- _Goal of the exercise_
Take the entries below and print, exactly, the stretch from the line containing "number (varianceSumOf indexedValues)" through the line containing "rewrite (ssTotalOf_checked indexedValues", both included.

───── Recorded information

Definition second_write_refused : Faults :=
  {| remove_fails := λ _, false; rename_fails := λ _ _, false;
     open_fails := λ _, false; write_fails := λ k, Nat.eqb k 1;
     read_limit := λ _, None; malloc_fails := λ _, false |}.

(** A file of two records on a stream that gives out after the first:
    the signature and 24 bytes can be read, the rest cannot. *)
Definition two_record_file : list byte :=
  ExperienceSignature ++ encode rec_deep ++ encode rec_shallow.

Definition stream_fails_after (n : nat) : Faults :=
  {| remove_fails := λ _, false; rename_fails := λ _ _, false;
     open_fails := λ _, false; write_fails := λ _, false;
     read_limit := λ _, Some n; malloc_fails := λ _, false |}.

Definition short_read_world : World :=
  {| files := {["SugaR.exp" := two_record_file]};
     faults := stream_fails_after (ExperienceSignatureLength + sizeof_ExpEntry);
     calls := []; nwrites := 0 |}.

(** A stand-in engine: a position is its own fingerprint, a move adds
    one to it, sides alternate, nothing is ever a draw, and a move token
    parses to its length. *)
Definition digit_of (c : ascii) : option Z :=
  let n := nat_of_ascii c in
  if (48 <=? n)%nat && (n <=? 57)%nat then Some (Z.of_nat (n - 48)) else None.

Fixpoint parse_digits (acc : Z) (s : string) : Z :=
  match s with
  | EmptyString => acc
  | String c s' =>
      match digit_of c with
      | Some d => parse_digits (acc * 10 + d) s'
      | None => acc
      end
  end.

Definition parse_int (s : string) : Z :=
  match s with
  | String "-"%char s' => - parse_digits 0 s'
  | _ => parse_digits 0 s
  end.

Definition demo_engine : Engine :=
  {| Position := Z;
     pos_set := λ _, 100;
     pos_key := λ p, p;
     side_to_move := λ p, if Z.even p then WHITE else BLACK;
     game_ply := λ p, p - 100;
     is_draw := λ _ _, false;
     do_move := λ p _, p + 1;
     count_all := λ _, 32;
     count_bishops := λ _, 4;
     count_knights := λ _, 4;
     count_bishops_of := λ _ _, 2;
     bishops_on_dark := λ _ _, true;
     bishops_on_light := λ _ _, true;
     to_move := λ _ s, Z.of_nat (String.length s);
     stoi := parse_int;
     atoi := parse_int |}.

(** The start of a game record: two scored moves. *)
Definition demo_tokens : list (list string) :=
  [["e2e4"; "120"; "10"]; ["e7e5"; "-30"; "9"]].
Lemma obj_set_keys_in k v props x :
  In x (map fst (obj_set k v props)) -> x = k \/ In x (map fst props).
Proof.
  induction props as [|[k' v'] rest IH]; cbn.
  - intros [<-|[]]. now left.
  - destruct (String.eqb k' k) eqn:E; cbn.
    + apply String.eqb_eq in E as ->. tauto.
    + intros [<-|Hin]; [tauto|]. destruct (IH Hin); tauto.
Qed.

Lemma obj_set_NoDup k v props :
  List.NoDup (map fst props) -> List.NoDup (map fst (obj_set k v props)).
Proof.
  induction props as [|[k' v'] rest IH]; cbn.
  - intros _. apply List.NoDup_cons; [tauto|apply List.NoDup_nil].
  - intros Hnd. apply List.NoDup_cons_iff in Hnd as [Hk Hrest].
    destruct (String.eqb k' k) eqn:E; cbn.
    + apply String.eqb_eq in E as ->. now apply List.NoDup_cons.
    + apply List.NoDup_cons; [|now apply IH].
      intros Hin. apply obj_set_keys_in in Hin as [->|Hin]; [|tauto].
      now rewrite String.eqb_refl in E.
Qed.

Lemma obj_set_fresh k v props :
  ~ In k (map fst props) -> obj_set k v props = (props ++ [(k, v)])%list.
Proof.
  induction props as [|[k' v'] rest IH]; cbn; [reflexivity|].
  intros Hk. destruct (String.eqb k' k) eqn:E.
  - apply String.eqb_eq in E. tauto.
  - f_equal. apply IH. tauto.
Qed.

Lemma obj_set_arrays k items props :
  Forall (fun kv : string * value => isArray (snd kv) = true) props ->
  Forall (fun kv : string * value => isArray (snd kv) = true)
    (obj_set k (VArr items) props).
Proof.
  induction 1 as [|[k' v'] rest Hv Hrest IH]; cbn.
  - now repeat constructor.
  - destruct (String.eqb k' k); constructor; auto.
Qed.

(** The [text_patterns] object built by [normalizeRuleData]: its keys are
    distinct and its values are arrays... *)
Lemma text_patterns_shape props acc :
  List.NoDup (map fst acc) ->
  Forall (fun kv : string * value => isArray (snd kv) = true) acc ->
  let built :=
    fold_left (fun acc (kv : string * value) =>
                 obj_set (fst kv) (VArr (ensureArray (snd kv))) acc) props acc in
  List.NoDup (map fst built)
  /\ Forall (fun kv : string * value => isArray (snd kv) = true) built.
Proof.
  revert acc. induction props as [|kv rest IH]; cbn; intros acc Hnd Harr; [tauto|].
  apply IH; [now apply obj_set_NoDup|now apply obj_set_arrays].
Qed.

(** ... so building it again from itself gives the same object. *)
Lemma text_patterns_rebuilt props acc :
  List.NoDup (map fst (acc ++ props)%list) ->
  Forall (fun kv : string * value => isArray (snd kv) = true) props ->
  fold_left (fun acc (kv : string * value) =>
               obj_set (fst kv) (VArr (ensureArray (snd kv))) acc) props acc
  = (acc ++ props)%list.
Proof.
  revert acc. induction props as [|[k v] rest IH]; cbn; intros acc Hnd Harr.
  - now rewrite app_nil_r.
  - apply Forall_cons_iff in Harr as [Hv Hrest]. cbn in Hv.
    destruct v; try discriminate. cbn.
    rewrite obj_set_fresh.
    + rewrite IH; [now rewrite <- app_assoc| |exact Hrest].
      now rewrite <- app_assoc.
    + rewrite map_app in Hnd. cbn in Hnd.
      apply List.NoDup_remove_2 in Hnd. rewrite in_app_iff in Hnd. tauto.
Qed.

Lemma js_or_default_twice v d : js_or (js_or v d) d = js_or v d.
Proof. unfold js_or. destruct (truthy v) eqn:E; [now rewrite E|]. now destruct (truthy d). Qed.

Lemma dictionary_payload_fixed
  {St St'} category rawData payload (s s' : St) evs (t : St') :
  category = "aiTerms" \/ category = "aiWidgetSelectors"
  \/ category = "cookiePatterns" ->
  normalizeRuleData category rawData s = (inr payload, s', evs) ->
  normalizeRuleData category payload t = (inr payload, t, []).
Proof.
  intros [->|[->| ->]]; unfold normalizeRuleData, ensureCategory; unfold_monad; cbn.
  - destruct (ensureArray (get rawData "conservative")) as [|c cs] eqn:Ec; cbn;
      [discriminate|].
    intros [= <- <- <-]. reflexivity.
  - destruct (ensureArray (get rawData "selectors")) as [|c cs] eqn:Ec; cbn;
      [discriminate|].
    intros [= <- <- <-]. cbn.
    destruct (text_patterns_shape
                (match ensureObject (get rawData "text_patterns") with
                 | VObj props => props | _ => [] end) [])
      as [Hnd Harr]; [apply List.NoDup_nil|constructor|].
    rewrite (text_patterns_rebuilt _ [] Hnd Harr). cbn.
    now destruct (get rawData "platforms").
  - destruct (ensureArray (get rawData "reject_phrases")) as [|c cs] eqn:Ec; cbn;
      [discriminate|].
    intros [= <- <- <-]. cbn. rewrite map_map. cbn.
    erewrite map_ext; [reflexivity|].
    intros cmp. cbn. now rewrite js_or_default_twice.
Qed.

(** X13. On the three dictionary categories the normalizer returns its own
    output unchanged, without a console line: a payload that came out of
    [normalizeRuleData] passes through it again as it is. *)
Theorem dictionary_payload_normalizes_to_itself
  {St St'} category rawData payload (s s' : St) evs (t : St') :
  category = "aiTerms" \/ category = "aiWidgetSelectors"
  \/ category = "cookiePatterns" ->
  normalizeRuleData category rawData s = (inr payload, s', evs) ->
  normalizeRuleData category payload t = (inr payload, t, []).
Proof. apply dictionary_payload_fixed. Qed.

(** X14. A record of a dictionary category that is written to storage is read
    back as it was written (the kill-list and the preserve-list are not,
    their payloads being changed by a second normalization). *)
Theorem dictionary_record_survives_storage
  {St} category rawData record (s s' : St) evs w :
  category = "aiTerms" \/ category = "aiWidgetSelectors"
  \/ category = "cookiePatterns" ->
  normalizeRuleData category rawData s = (inr (rec_data record), s', evs) ->
  rec_category record = category ->
  exists w',
    saveRuleToStorage category record w = (inr tt, w', [])
    /\ loadRuleFromStorage category w' = (inr (Some record), w', []).
Proof.
  intros Hcat Hnorm Hrc.
  assert (Hc : In category RULE_CATEGORIES).
  { destruct Hcat as [->|[->| ->]]; cbn; tauto. }
  eexists. split; [now apply saveRuleToStorage_run|].
  unfold loadRuleFromStorage.
  rewrite (bind_inr _ _ _ _ _ _ (ensureCategory_known category _ Hc)).
  unfold_monad. cbn. rewrite lookup_insert_eq.
  rewrite (normalizeRuleData_truthy _ _ _ _ _ _ Hnorm). cbn.
  rewrite (dictionary_payload_fixed _ _ _ _ _ _ _ Hcat Hnorm). cbn.
  rewrite <- Hrc at 1. now rewrite record_eta.
Qed.

(** X15. A stored record whose payload no longer passes the normalizer is not
    returned: [loadRuleFromStorage] reports it on the console, removes it
    from chrome.storage without touching the in-memory cache, and the next
    read finds nothing. *)
Theorem invalid_stored_record_is_purged category stored schemaError evsN w :
  In category RULE_CATEGORIES ->
  storage w !! (RULE_STORAGE_PREFIX +:+ category) = Some (StoredRule stored) ->
  truthy (rec_data stored) = true ->
  normalizeRuleData category (rec_data stored) w = (inl schemaError, w, evsN) ->
  exists w',
    loadRuleFromStorage category w
    = (inr None, w',
       (evsN ++ [ConsoleError ("Cached rule invalid for " +:+ category
                               +:+ ", clearing storage copy") schemaError])%list)
    /\ storage w' = delete (RULE_STORAGE_PREFIX +:+ category) (storage w)
    /\ inMemoryRuleCache w' = inMemoryRuleCache w
    /\ loadRuleFromStorage category w' = (inr None, w', []).
Proof.
  intros Hc Hs Ht Hnorm. eexists. split; [|split; [|split]].
  - unfold loadRuleFromStorage.
    rewrite (bind_inr _ _ _ _ _ _ (ensureCategory_known category w Hc)).
    unfold_monad. cbn. rewrite Hs, Ht. cbn. rewrite Hnorm. reflexivity.
  - reflexivity.
  - reflexivity.
  - unfold loadRuleFromStorage.
    rewrite (bind_inr _ _ _ _ _ _ (ensureCategory_known category _ Hc)).
    unfold_monad. cbn. now rewrite lookup_delete_eq.
Qed.
End StoredCopies.

(** ** What a normalized kill-list and preserve-list contain *)

Section KillList.
Context `{Platform}.

(** A successful [entries.map(normalizeDomEntry)]: nothing is logged, and
    the result holds, place by place, the normalized entries. *)
Lemma map_normalizeDomEntry_inv {St} category locale entries :
  forall first ys (s s' : St) evs,
    mapM_index (fun entry index =>
                  liftE (normalizeDomEntry entry category index locale))
      entries first s = (inr ys, s', evs) ->
    s' = s /\ evs = []
    /\ length ys = length entries
    /\ forall j e, entries !! j = Some e ->
         exists y, ys !! j = Some y
                   /\ normalizeDomEntry e category (first + j) locale = inr y.
Proof.
  induction entries as [|x rest IH]; intros first ys s s' evs; cbn [mapM_index].
  - intros [= <- <- <-]. repeat split; intros j e Hj; discriminate.
  - intros (y & s1 & e1 & e2 & Ey & Hk & ->)%bind_inr_inv.
    apply bind_inr_inv in Hk as (ys' & s2 & e3 & e4 & Eys & [= <- <- <-] & ->).
    destruct (normalizeDomEntry x category first locale) as [err|y'] eqn:Ex;
      [discriminate|]. injection Ey as <- <- <-.
    destruct (IH _ _ _ _ _ Eys) as (-> & -> & Hlen & Hat).
    repeat split; [cbn; now rewrite Hlen|].
    intros [|j] e Hj; cbn in Hj |- *.
    + injection Hj as <-. exists y'. now rewrite Nat.add_0_r.
    + destruct (Hat j e Hj) as (y & Hy & Ey). exists y.
      now replace (first + S j) with (S first + j) by lia.
Qed.

Lemma normalizeDomEntry_selector entry category index locale v :
  normalizeDomEntry entry category index locale = inr v ->
  get v "selector" = VStr (selector_of entry) /\ selector_of entry <> "".
Proof.
  unfold normalizeDomEntry.
  destruct (String.eqb (selector_of entry) "") eqn:E; [discriminate|].
  intros [= <-]. split; [reflexivity|]. now apply String.eqb_neq.
Qed.

Lemma registerLocale_inv {St} namespace locales localeKey title entries
  locales' (s s' : St) evs :
  registerLocale namespace locales localeKey title entries s = (inr locales', s', evs) ->
  entries_ok locales ->
  s' = s /\ evs = [] /\ entries_ok locales'.
Proof.
  unfold registerLocale.
  intros (ys & s1 & e1 & e2 & Eys & [= <- <- <-] & ->)%bind_inr_inv Hok.
  apply map_normalizeDomEntry_inv in Eys as (-> & -> & Hlen & Hat).
  repeat split. intros k b Hin.
  apply obj_set_In in Hin as [E|Hin]; [|apply (Hok k b Hin)].
  injection E as -> ->. cbn. intros y Hy.
  apply list_elem_of_In, list_elem_of_lookup in Hy as [j Hj].
  destruct (lookup_lt_is_Some_2 (ensureArray entries) j) as [e He].
  { rewrite <- Hlen. now apply lookup_lt_Some with y. }
  destruct (Hat j e He) as (y' & Hy' & Ey). rewrite Hj in Hy'. injection Hy' as <-.
  apply normalizeDomEntry_selector in Ey as [Es Hne]. eauto.
Qed.
Lemma attempts_spec left address_str share made :
  let '(success, share', made') := attempts backends left address_str share made in
  same_but_identity share share'
  ∧ (friendtech_requests made' ≤ friendtech_requests made + left)%nat
  ∧ (twitterscore_requests made' ≤ twitterscore_requests made + left)%nat
  ∧ (success = false → friendtech_requests made' = (friendtech_requests made + left)%nat)
  ∧ (success = true →
     ∃ k d, get_info_from_address backends k address_str = Answered d
            ∧ twitter_username share' = twitterUsername d).
Proof.
  revert share made. induction left as [|left IH]; intros share made; cbn [attempts].
  - split; [apply same_but_identity_refl|]. split; [lia|]. split; [lia|].
    split; [intros _; lia|discriminate].
  - pose proof (attempt_spec address_str share made) as H.
    destruct (attempt backends address_str share made) as [[outcome share1] made1].
    destruct H as (Hs & Hf & Ht & Hok & _).
    assert (let '(success, share', made') :=
              attempts backends left address_str share1 made1 in
            same_but_identity share share'
            ∧ (friendtech_requests made' ≤ friendtech_requests made + S left)%nat
            ∧ (twitterscore_requests made' ≤ twitterscore_requests made + S left)%nat
            ∧ (success = false →
               friendtech_requests made' = (friendtech_requests made + S left)%nat)
            ∧ (success = true →
               ∃ k d, get_info_from_address backends k address_str = Answered d
                      ∧ twitter_username share' = twitterUsername d)) as Hrest.
    { specialize (IH share1 made1).
      destruct (attempts backends left address_str share1 made1) as [[success share'] made'].
      destruct IH as (Hs' & Hf' & Ht' & Hfail & Hok').
      split; [eapply same_but_identity_trans; eauto|]. split; [lia|]. split; [lia|].
      split; [intros Hb; specialize (Hfail Hb); lia|exact Hok']. }
    destruct outcome; [|exact Hrest|exact Hrest].
    split; [exact Hs|]. split; [lia|]. split; [lia|]. split; [discriminate|].
    intros _. destruct (Hok eq_refl) as (d & Hd & Hu). eauto.
Qed.
Lemma ssResidualOf_checked (indexedValues : list (Entry R)) :
  indexedValues <> [] ->
  ssResidualOf (map liftEntry indexedValues)
  = Some (ssResidualOf indexedValues).
Proof.
  intro Hne. unfold ssResidualOf.
  rewrite slopeOf_checked, (interceptOf_checked _ Hne), regressionPoints_checked.
  apply (fold_left_checked
           (fun acc p =>
              acc + (snd p - (slopeOf indexedValues * INR (index (fst p))
                              + interceptOf indexedValues))
                    * (snd p - (slopeOf indexedValues * INR (index (fst p))
                                + interceptOf indexedValues)))
           (fun acc p =>
              (acc + (snd p - (Some (slopeOf indexedValues) * of_nat (index (fst p))
                               + Some (interceptOf indexedValues)))
                     * (snd p - (Some (slopeOf indexedValues)
                                 * of_nat (index (fst p))
                                 + Some (interceptOf indexedValues))))%num)
           liftPoint).
  reflexivity.
Qed.

Lemma rSquaredOf_checked (indexedValues : list (Entry R)) :
  rSquaredOf (map liftEntry indexedValues)
  = option_map Some (rSquaredOf indexedValues).
Proof.
  unfold rSquaredOf. rewrite denominatorOf_checked. checked_ops.
  destruct (Exact.eqb (denominatorOf indexedValues) 0) eqn:HD;
    [reflexivity|]. cbn [negb].
  assert (Hne : indexedValues <> []).
  { intros ->. apply eqb_exact_false in HD. apply HD.
    unfold denominatorOf, regressionPoints. cbn. lra. }
  rewrite (ssTotalOf_checked _ Hne), (ssResidualOf_checked _ Hne). checked_ops.
  destruct (Exact.eqb (ssTotalOf indexedValues) 0) eqn:HT; [reflexivity|].
  cbn [negb option_map]. rewrite checked_div by (apply eqb_exact_false, HT).
  reflexivity.
Qed.

Lemma robustMeanYOf_checked (indexedValues : list (Entry R)) :
  robustMeanYOf (map liftEntry indexedValues)
  = Some (robustMeanYOf indexedValues).
Proof.
  unfold robustMeanYOf.
  rewrite winsorizedYValuesOf_checked, length_map, sum_checked.
  destruct (Nat.ltb 0 (length (winsorizedYValuesOf indexedValues))) eqn:Hlen;
    [|reflexivity].
  checked_ops. apply checked_div.
  apply Nat.ltb_lt in Hlen. apply not_0_INR. lia.
Qed.

Lemma relativeSlopeOf_checked (indexedValues : list (Entry R)) :
  relativeSlopeOf (map liftEntry indexedValues)
  = Some (relativeSlopeOf indexedValues).
Proof.
  unfold relativeSlopeOf. rewrite robustMeanYOf_checked, slopeOf_checked.
  checked_ops.
  destruct (Exact.eqb (robustMeanYOf indexedValues) 0) eqn:Hm; [reflexivity|].
  apply checked_div. apply eqb_exact_false, Hm.
Qed.

Lemma trendOf_checked (indexedValues : list (Entry R)) :
  indexedValues <> [] ->
  trendOf (map liftEntry indexedValues) = trendOf indexedValues.
Proof.
  intro Hne. unfold trendOf.
  rewrite (standardDeviationOf_checked _ Hne), rSquaredOf_checked,
    relativeSlopeOf_checked.
  checked_ops.
  destruct (Exact.eqb (standardDeviationOf indexedValues) 0); [reflexivity|].
  destruct (rSquaredOf indexedValues) as [r2|]; [|reflexivity].
  cbn [option_map]. unfold baseTrendOf, upgradeTrend. checked_ops.
  reflexivity.
Qed.

Lemma indexedValuesOf_checked (values : list (option R)) :
  indexedValuesOf (map (option_map Some) values)
  = map liftEntry (indexedValuesOf values).
Proof. apply collect_checked. Qed.

(** The checked run of the analysis on numbers is the run over the reals. *)
Lemma analysis_checked (values : list (option R)) :
  computeLineChartAnalysis (map (option_map Some) values)
  = liftAnalysis (computeLineChartAnalysis values).
Proof.
  pose proof (indexedValuesOf_checked values) as Hlift.
  destruct (indexedValuesOf values) as [|e1 [|e2 rest]] eqn:Hiv.
  - rewrite (analysis_empty values Hiv), (analysis_empty _ Hlift). reflexivity.
  - rewrite (analysis_single values e1 Hiv),
      (analysis_single _ (liftEntry e1) Hlift).
    reflexivity.
  - assert (Hn : (2 <= length (indexedValuesOf values))%nat)
      by (rewrite Hiv; cbn; lia).
    assert (Hn' : (2 <= length (indexedValuesOf (map (option_map Some) values)))%nat)
      by (rewrite Hlift; cbn; lia).
    rewrite (analysis_general values Hn), (analysis_general _ Hn').
    rewrite <- Hiv in Hlift. rewrite Hlift. cbv zeta.
    assert (Hne : indexedValuesOf values <> []) by (rewrite Hiv; discriminate).
    rewrite (meanOf_checked _ Hne), (standardDeviationOf_checked _ Hne),
      slopeOf_checked, rSquaredOf_checked, (trendOf_checked _ Hne).
    unfold liftAnalysis.
    cbn [mean standardDeviation coefficientOfVariation slope rSquared
         interpretation].
    checked_ops.
    destruct (Exact.eqb (meanOf (indexedValuesOf values)) 0) eqn:Hmean.
    + reflexivity.
    + rewrite checked_div by (apply eqb_exact_false, Hmean). reflexivity.
Qed.

End CheckedExecution.

(** ** Totality and the guards of the divisions *)

(** C9, amended.  The analysis is a total function, and in checked
    arithmetic (a division by 0, the square root of a negative number or an
    out-of-range array read would yield the non-number) its run on any
    series of real numbers, missing entries allowed, is the run over the
    reals: mean, standardDeviation and slope are numbers,
    coefficientOfVariation and rSquared are null or numbers.  With two
    observations or more, where the statistics are computed, every value
    the run computes is a number: the mean (a division by n), the variance
    sum and the standardDeviation (a division by n and a square root), the
    regression denominator and the slope (a division by the denominator),
    the mean of the regression inputs, the intercept and the two sums of
    squares (divisions by n), the mean of the winsorized values (a division
    by their count) and the relative slope (a division by that mean); and
    coefficientOfVariation (a division by the mean) and rSquared (a
    division by the total sum of squares) are null or numbers.  So every
    division is reached with a non-zero denominator and the square root
    with a non-negative argument. *)
Theorem analysis_guards_every_division (values : list (option R)) :
  let run := map (option_map Some) values in
  let r := computeLineChartAnalysis run in
  let indexedValues := indexedValuesOf run in
  let number (x : option R) := exists a : R, x = Some a in
  r = liftAnalysis (computeLineChartAnalysis values)
  /\ number (mean r)
  /\ number (standardDeviation r)
  /\ number (slope r)
  /\ coefficientOfVariation r <> Some None
  /\ rSquared r <> Some None
  /\ (2 <= length indexedValues ->
      number (meanOf indexedValues)
      /\ number (varianceSumOf indexedValues)
      /\ number (standardDeviationOf indexedValues)
      /\ number (denominatorOf indexedValues)
      /\ number (slopeOf indexedValues)
      /\ number (meanYOf indexedValues)
      /\ number (interceptOf indexedValues)
      /\ number (ssTotalOf indexedValues)
      /\ number (ssResidualOf indexedValues)
      /\ rSquaredOf indexedValues <> Some None
      /\ number (robustMeanYOf indexedValues)
      /\ number (relativeSlopeOf indexedValues)
      /\ (if (meanOf indexedValues =? zero)%num then True
          else number (standardDeviationOf indexedValues
                       / meanOf indexedValues)%num)).
Proof.
  cbv zeta. rewrite analysis_checked, indexedValuesOf_checked.
  unfold liftAnalysis.
  cbn [mean standardDeviation coefficientOfVariation slope rSquared].
  cbv beta.
  split; [reflexivity|]. split; [eauto|]. split; [eauto|]. split; [eauto|].
  split.
  { destruct (coefficientOfVariation (computeLineChartAnalysis values));
      discriminate. }
  split.
  { destruct (rSquared (computeLineChartAnalysis values)); discriminate. }
  rewrite length_map. intro Hn.
  set (indexedValues := indexedValuesOf values) in *.
  assert (Hne : indexedValues <> [])
    by (destruct indexedValues; [cbn in Hn; exfalso; lia | discriminate]).
  rewrite (meanOf_checked indexedValues Hne).
  rewrite (varianceSumOf_checked indexedValues Hne).
  rewrite (standardDeviationOf_checked indexedValues Hne).
  rewrite (denominatorOf_checked indexedValues).
  rewrite (slopeOf_checked indexedValues).
  rewrite (meanYOf_checked indexedValues Hne).
  rewrite (interceptOf_checked indexedValues Hne).
  rewrite (ssTotalOf_checked indexedValues Hne).
  rewrite (ssResidualOf_checked indexedValues Hne).
  rewrite (rSquaredOf_checked indexedValues).
  rewrite (robustMeanYOf_checked indexedValues).
  rewrite (relativeSlopeOf_checked indexedValues).
  cbv beta.
  assert (Hcv :
    if (Some (meanOf indexedValues) =? zero)%num then True
    else exists a : R,
        (Some (standardDeviationOf indexedValues)
         / Some (meanOf indexedValues))%num = Some a).
  { checked_ops.
    destruct (Exact.eqb (meanOf indexedValues) 0) eqn:Hmean; [exact I|].
    apply eqb_exact_false in Hmean.
    rewrite checked_div by exact Hmean. eauto. }
  assert (Hr2 : option_map Some (rSquaredOf indexedValues) <> Some None)
    by (destruct (rSquaredOf indexedValues); discriminate).
  repeat split; eauto.
Qed.

(** C9 as stated fails in binary64 by overflow: the finite series
    1e308, 1e308 has sum Infinity, hence mean and standardDeviation
    Infinity and coefficientOfVariation, slope and rSquared NaN. *)
Lemma analysis_binary64_overflow :
  let r := computeLineChartAnalysis [Some 1e308; Some 1e308]%float in
  PrimFloat.is_finite 1e308 = true
  /\ PrimFloat.is_infinity (mean r) = true
  /\ PrimFloat.is_infinity (standardDeviation r) = true
  /\ option_map PrimFloat.is_nan (coefficientOfVariation r) = Some true
  /\ PrimFloat.is_nan (slope r) = true
  /\ option_map PrimFloat.is_nan (rSquared r) = Some true.
Proof. cbv zeta. repeat split; vm_compute; reflexivity. Qed.
Lemma constrainBirdPosition_inside s :
  (Sprite.x (bird s) <? MOVEMENT.MIN_X) = false ->
  (MOVEMENT.MAX_X <? Sprite.x (bird s)) = false ->
  (Sprite.y (bird s) <? 0) = false ->
  (GAME.HEIGHT <? Sprite.y (bird s)) = false ->
  constrainBirdPosition s = s.
Proof.
  intros X1 X2 Y1 Y2. unfold constrainBirdPosition.
  rewrite X1, X2, Y1, Y2.
  now destruct s as [[x y vx vy] th d dt bs bo fv ct wo g sx].
Qed.

(** X9.  The bound enforcement is idempotent: a bird it has put inside the
    bounds is not touched by a second enforcement, neither its position nor
    its velocity, whatever the floats it started from. *)
Theorem bound_enforcement_idempotent (s : GameScene) :
  constrainBirdPosition (constrainBirdPosition s) = constrainBirdPosition s.
Proof.
  apply constrainBirdPosition_inside;
    rewrite ?constrainBirdPosition_x, ?constrainBirdPosition_y;
    now apply clamp_to_inside.
Qed.

(** ** Rounding from above *)

#[local] Open Scope Z_scope.

Lemma shr_1_exact r q :
  shr_r r = false -> shr_s r = false -> 0 <= q -> shr_m r = q * 2 ->
  shr_1 r = Build_shr_record q false false.
Proof.
  destruct r as [m rb sb]. cbn [shr_m shr_r shr_s shr_1].
  intros -> -> Hq Hm.
  destruct m as [|[p|p|]|p]; cbn [orb]; try lia.
  - f_equal. lia.
  - f_equal. lia.
Qed.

──────────

- _Answer box_
      /\ number (varianceSumOf indexedValues)
      /\ number (standardDeviationOf indexedValues)
      /\ number (denominatorOf indexedValues)
      /\ number (slopeOf indexedValues)
      /\ number (meanYOf indexedValues)
      /\ number (interceptOf indexedValues)
      /\ number (ssTotalOf indexedValues)
      /\ number (ssResidualOf indexedValues)
      /\ rSquaredOf indexedValues <> Some None
      /\ number (robustMeanYOf indexedValues)
      /\ number (relativeSlopeOf indexedValues)
      /\ (if (meanOf indexedValues =? zero)%num then True
          else number (standardDeviationOf indexedValues
                       / meanOf indexedValues)%num)).
Proof.
  cbv zeta. rewrite analysis_checked, indexedValuesOf_checked.
  unfold liftAnalysis.
  cbn [mean standardDeviation coefficientOfVariation slope rSquared].
  cbv beta.
  split; [reflexivity|]. split; [eauto|]. split; [eauto|]. split; [eauto|].
  split.
  { destruct (coefficientOfVariation (computeLineChartAnalysis values));
      discriminate. }
  split.
  { destruct (rSquared (computeLineChartAnalysis values)); discriminate. }
  rewrite length_map. intro Hn.
  set (indexedValues := indexedValuesOf values) in *.
  assert (Hne : indexedValues <> [])
    by (destruct indexedValues; [cbn in Hn; exfalso; lia | discriminate]).
  rewrite (meanOf_checked indexedValues Hne).
  rewrite (varianceSumOf_checked indexedValues Hne).
  rewrite (standardDeviationOf_checked indexedValues Hne).
  rewrite (denominatorOf_checked indexedValues).
  rewrite (slopeOf_checked indexedValues).
  rewrite (meanYOf_checked indexedValues Hne).
  rewrite (interceptOf_checked indexedValues Hne).
  rewrite (ssTotalOf_checked indexedValues Hne).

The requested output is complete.